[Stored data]
============================================================

(** The code strings handed to [chrome.tabs.executeScript], in order. *)
Definition dispatched {A : Type} (m : Eff A) : list string :=
  omap (fun e => match e with ExecuteScript code => Some code | _ => None end)
       (effects m).

(** A promise, as the state it settles in. *)
Inductive Promise (A : Type) : Type :=
| Fulfilled (a : A)
| Rejected (e : Error)
| Pending.
Arguments Fulfilled {A} a.
Arguments Rejected {A} e.
Arguments Pending {A}.

(** [new Promise((res) => ...)]: the executor's result is the value it
    passed to [res], if it did; an exception escaping the executor rejects
    the promise. *)
Definition new_Promise {A : Type} (executor : Eff (option A)) : Eff (Promise A) :=
  match executor with
  | (done, Ok (Some a)) => (done, Ok (Fulfilled a))
  | (done, Ok None) => (done, Ok Pending)
  | (done, Throw e) => (done, Ok (Rejected e))
  end.

(** ** [chrome.storage.sync] *)

(** How a call into the storage API goes: it does its work; it throws; or
    it reports the failure through [chrome.runtime.lastError], in which case
    the callback of a read is invoked without a result object. *)
Inductive StorageHealth : Type :=
| Working
| Throwing
| ReportingError.

(** The persisted items, and how calls into the storage API go. *)
Record StorageArea : Type := {
  items : gmap string JsValue;
  health : StorageHealth
}.

(** Whether calls into the storage API fail, one way or the other. *)
Definition failing (area : StorageArea) : bool :=
  match health area with
  | Working => false
  | Throwing | ReportingError => true
  end.

(** A callback the browser runs later, from its event loop: what the
    callback passes to [res] is kept, and an exception it throws ends it
    without reaching any [try] of the script. *)
Definition later {A : Type} (callback : Eff (option A)) : Eff (option A) :=
  match callback with
  | (done, Ok passed) => (done, Ok passed)
  | (done, Throw _) => (done, Ok None)
  end.

(** [chrome.storage.sync.get(keys, callback)]: the call itself may throw;
    otherwise the callback runs later, with an object holding the requested
    keys that are stored, or with [undefined] when the read failed. *)
Definition chrome_storage_sync_get {A : Type} (keys : list string)
    (callback : option (gmap string JsValue) -> Eff (option A)) (area : StorageArea)
  : Eff (option A) :=
  match health area with
  | Working => later (callback (Some (filter (fun kv => kv.1 ∈ keys) (items area))))
  | Throwing => throw StorageError
  | ReportingError => later (callback None)
  end.

(** [chrome.storage.sync.set(items)], called without a callback: the given
    items overwrite the stored ones of the same key; a failure that is
    reported through [chrome.runtime.lastError] reaches nobody. *)
Definition chrome_storage_sync_set (new : gmap string JsValue) (area : StorageArea)
  : StorageArea * Eff unit :=
  match health area with
  | Working => ({| items := new ∪ items area; health := health area |}, mret tt)
  | Throwing => (area, throw StorageError)
  | ReportingError => (area, mret tt)
  end.

(** [object[key]] *)
Definition prop (object : gmap string JsValue) (k : string) : JsValue :=
  default JUndefined (object !! k).

(** [result[key]] on what a callback was handed: reading a property of
    [undefined] throws. *)
Definition prop_of_result (result : option (gmap string JsValue)) (k : string)
  : Eff JsValue :=
  match result with
  | Some object => mret (prop object k)
  | None => throw TypeError
  end.

(** ** Entries of endpoints.json *)

Record EndpointDescriptor : Type := {
  name : string;
  url : string
}.

(** An entry of the bundled list: a descriptor object, or one of the falsy
    JSON values. *)
Inductive EndpointEntry : Type :=
| ENull
| EFalse
| EZero
| EEmptyString
| EDescriptor (d : EndpointDescriptor).

(** ToBoolean on an entry: objects are truthy. *)
Definition entry_truthy (e : EndpointEntry) : bool :=
  match e with
  | EDescriptor _ => true
  | ENull | EFalse | EZero | EEmptyString => false
  end.

(** ** The popup script *)

(** The listener's reordering of the reported locales (lines 208-212):
    [if (supported.includes(user)) supported.splice(supported.indexOf(user), 1);
     supported.unshift(user);] *)
Definition userLocaleFirst (supported : list string) (user : string) : list string :=
  let supported :=
    if includes supported user
    then splice supported (indexOf supported user) 1
    else supported in
  unshift supported user.

(** Number of occurrences of a locale code in a list. *)
Definition occurrences (x : string) (l : list string) : nat :=
  length (filter (fun y => y = x) l).

Definition STORAGE_KEYS_schemaVersion : string := "schemaVersion".

Definition SPEC_OPTIONS : list JsValue := [JStr "legacy"; JStr "stable"; JStr "beta"].

(** The state of the popup document. [toggles] and [loaders] are the class
    lists of the elements matched by ['.toggle'] and ['.loader']. *)
Record Popup : Type := {
  SPEC_SELECT : HTMLSelectElement;
  LANG_SELECT : HTMLSelectElement;
  API_SELECT : HTMLSelectElement;
  toggles : list (gset string);
  loaders : list (gset string)
}.

Definition getSelectedLang (st : Popup) : string := select_value (LANG_SELECT st).

Definition getSelectedAPIEndpoint (st : Popup) : string := select_value (API_SELECT st).

Definition getRunAndShowCode (st : Popup) (version : string) : string :=
  "liToJrInstance.preferLocale = '" +:+ getSelectedLang st
  +:+ "';liToJrInstance.parseAndShowOutput('" +:+ version +:+ "');".

Definition toggleEnabled (isEnabled : bool) (st : Popup) : Popup :=
  {| SPEC_SELECT := SPEC_SELECT st;
     LANG_SELECT := LANG_SELECT st;
     API_SELECT := API_SELECT st;
     toggles :=
       (fun elem =>
          classList_add (if isEnabled then "enabled" else "disabled")
            (classList_remove (if isEnabled then "disabled" else "enabled") elem))
       <$> toggles st;
     loaders := loaders st |}.

Definition showLoader (isEnabled : bool) (st : Popup) : Popup :=
  {| SPEC_SELECT := SPEC_SELECT st;
     LANG_SELECT := LANG_SELECT st;
     API_SELECT := API_SELECT st;
     toggles := toggles st;
     loaders :=
       (fun elem =>
          if isEnabled then classList_remove "hidden" elem
          else classList_add "hidden" elem)
       <$> loaders st |}.

Definition loadLangs (langs : list string) (st : Popup) : Popup :=
  let st :=
    {| SPEC_SELECT := SPEC_SELECT st;
       LANG_SELECT :=
         replace_options ((fun lang => {| value := lang; innerText := lang |}) <$> langs);
       API_SELECT := API_SELECT st;
       toggles := toggles st;
       loaders := loaders st |} in
  toggleEnabled (0 <? Z.of_nat (length langs)) st.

============================================================

Go through the lines above and copy any that contain "into".

(** How a call into the storage API goes: it does its work; it throws; or
(** The persisted items, and how calls into the storage API go. *)
(** Whether calls into the storage API fail, one way or the other. *)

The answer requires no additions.